Problem to solve –
Go to the line in the entries below that holds "last_rank <= turbowasm_section_rank" and repeat exactly from there through the line that holds "Inductive layout : turbowasm_reader", inclusive.

Records for this task –
☆ ☆ ☆ ☆ ☆ ☆ ☆
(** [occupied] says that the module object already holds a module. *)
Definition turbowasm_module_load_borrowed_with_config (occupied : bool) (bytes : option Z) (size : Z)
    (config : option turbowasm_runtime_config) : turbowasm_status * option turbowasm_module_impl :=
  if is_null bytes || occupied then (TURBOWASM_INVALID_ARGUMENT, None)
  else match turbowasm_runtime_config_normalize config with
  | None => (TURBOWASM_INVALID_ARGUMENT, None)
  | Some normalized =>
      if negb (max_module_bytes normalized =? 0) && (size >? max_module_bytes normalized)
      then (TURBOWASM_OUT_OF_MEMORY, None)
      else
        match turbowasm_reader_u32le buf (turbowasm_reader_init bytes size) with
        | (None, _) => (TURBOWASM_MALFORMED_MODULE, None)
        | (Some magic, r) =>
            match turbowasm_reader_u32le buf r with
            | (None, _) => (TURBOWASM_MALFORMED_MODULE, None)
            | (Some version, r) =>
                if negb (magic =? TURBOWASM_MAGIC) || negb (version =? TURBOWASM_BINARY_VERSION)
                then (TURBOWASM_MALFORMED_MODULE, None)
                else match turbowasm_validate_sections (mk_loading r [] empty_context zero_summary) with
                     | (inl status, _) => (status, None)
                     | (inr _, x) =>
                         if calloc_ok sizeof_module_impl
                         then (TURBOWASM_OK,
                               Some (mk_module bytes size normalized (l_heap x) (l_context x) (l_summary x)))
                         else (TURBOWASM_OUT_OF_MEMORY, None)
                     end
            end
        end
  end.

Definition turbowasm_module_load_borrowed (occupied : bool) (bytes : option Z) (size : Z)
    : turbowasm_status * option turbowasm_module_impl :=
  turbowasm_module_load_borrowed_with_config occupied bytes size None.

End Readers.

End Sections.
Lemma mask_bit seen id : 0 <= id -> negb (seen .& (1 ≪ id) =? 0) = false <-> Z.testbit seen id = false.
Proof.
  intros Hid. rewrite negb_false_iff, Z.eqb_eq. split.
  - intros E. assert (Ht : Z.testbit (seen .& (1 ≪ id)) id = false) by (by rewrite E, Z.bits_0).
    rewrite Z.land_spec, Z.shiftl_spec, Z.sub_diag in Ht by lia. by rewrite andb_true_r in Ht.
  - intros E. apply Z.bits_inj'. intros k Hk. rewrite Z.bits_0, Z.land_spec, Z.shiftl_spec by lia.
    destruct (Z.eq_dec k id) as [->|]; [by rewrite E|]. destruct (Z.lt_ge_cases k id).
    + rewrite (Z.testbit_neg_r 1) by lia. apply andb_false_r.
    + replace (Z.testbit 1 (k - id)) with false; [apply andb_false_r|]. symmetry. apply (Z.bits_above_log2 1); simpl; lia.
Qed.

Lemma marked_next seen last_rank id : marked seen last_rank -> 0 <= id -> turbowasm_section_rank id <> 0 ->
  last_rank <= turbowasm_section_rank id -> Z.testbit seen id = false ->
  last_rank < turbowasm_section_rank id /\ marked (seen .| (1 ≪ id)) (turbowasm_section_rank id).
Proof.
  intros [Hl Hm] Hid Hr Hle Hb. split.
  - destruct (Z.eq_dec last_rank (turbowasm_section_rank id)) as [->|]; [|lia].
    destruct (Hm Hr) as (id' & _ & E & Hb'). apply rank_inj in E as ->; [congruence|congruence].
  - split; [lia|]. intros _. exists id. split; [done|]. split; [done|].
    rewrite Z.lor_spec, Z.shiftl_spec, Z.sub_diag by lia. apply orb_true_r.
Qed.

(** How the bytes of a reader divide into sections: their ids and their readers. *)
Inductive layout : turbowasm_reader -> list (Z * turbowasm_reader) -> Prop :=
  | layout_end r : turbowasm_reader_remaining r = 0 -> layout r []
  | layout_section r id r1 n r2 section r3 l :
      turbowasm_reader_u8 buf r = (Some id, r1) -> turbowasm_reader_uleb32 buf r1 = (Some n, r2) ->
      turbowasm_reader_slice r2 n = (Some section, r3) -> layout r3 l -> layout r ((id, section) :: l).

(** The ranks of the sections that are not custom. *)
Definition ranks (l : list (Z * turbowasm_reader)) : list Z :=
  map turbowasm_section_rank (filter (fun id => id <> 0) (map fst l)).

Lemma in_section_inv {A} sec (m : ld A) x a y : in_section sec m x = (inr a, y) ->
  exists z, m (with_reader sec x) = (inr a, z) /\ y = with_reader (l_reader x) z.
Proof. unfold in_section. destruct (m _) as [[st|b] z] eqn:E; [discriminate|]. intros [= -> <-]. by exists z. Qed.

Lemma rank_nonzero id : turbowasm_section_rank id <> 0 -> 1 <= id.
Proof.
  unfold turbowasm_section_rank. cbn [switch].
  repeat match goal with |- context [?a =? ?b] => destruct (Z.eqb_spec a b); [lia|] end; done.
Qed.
☆ ☆ ☆ ☆ ☆ ☆ ☆
Answer to the exercise –
  last_rank <= turbowasm_section_rank id -> Z.testbit seen id = false ->
  last_rank < turbowasm_section_rank id /\ marked (seen .| (1 ≪ id)) (turbowasm_section_rank id).
Proof.
  intros [Hl Hm] Hid Hr Hle Hb. split.
  - destruct (Z.eq_dec last_rank (turbowasm_section_rank id)) as [->|]; [|lia].
    destruct (Hm Hr) as (id' & _ & E & Hb'). apply rank_inj in E as ->; [congruence|congruence].
  - split; [lia|]. intros _. exists id. split; [done|]. split; [done|].
    rewrite Z.lor_spec, Z.shiftl_spec, Z.sub_diag by lia. apply orb_true_r.
Qed.

(** How the bytes of a reader divide into sections: their ids and their readers. *)
Inductive layout : turbowasm_reader -> list (Z * turbowasm_reader) -> Prop :=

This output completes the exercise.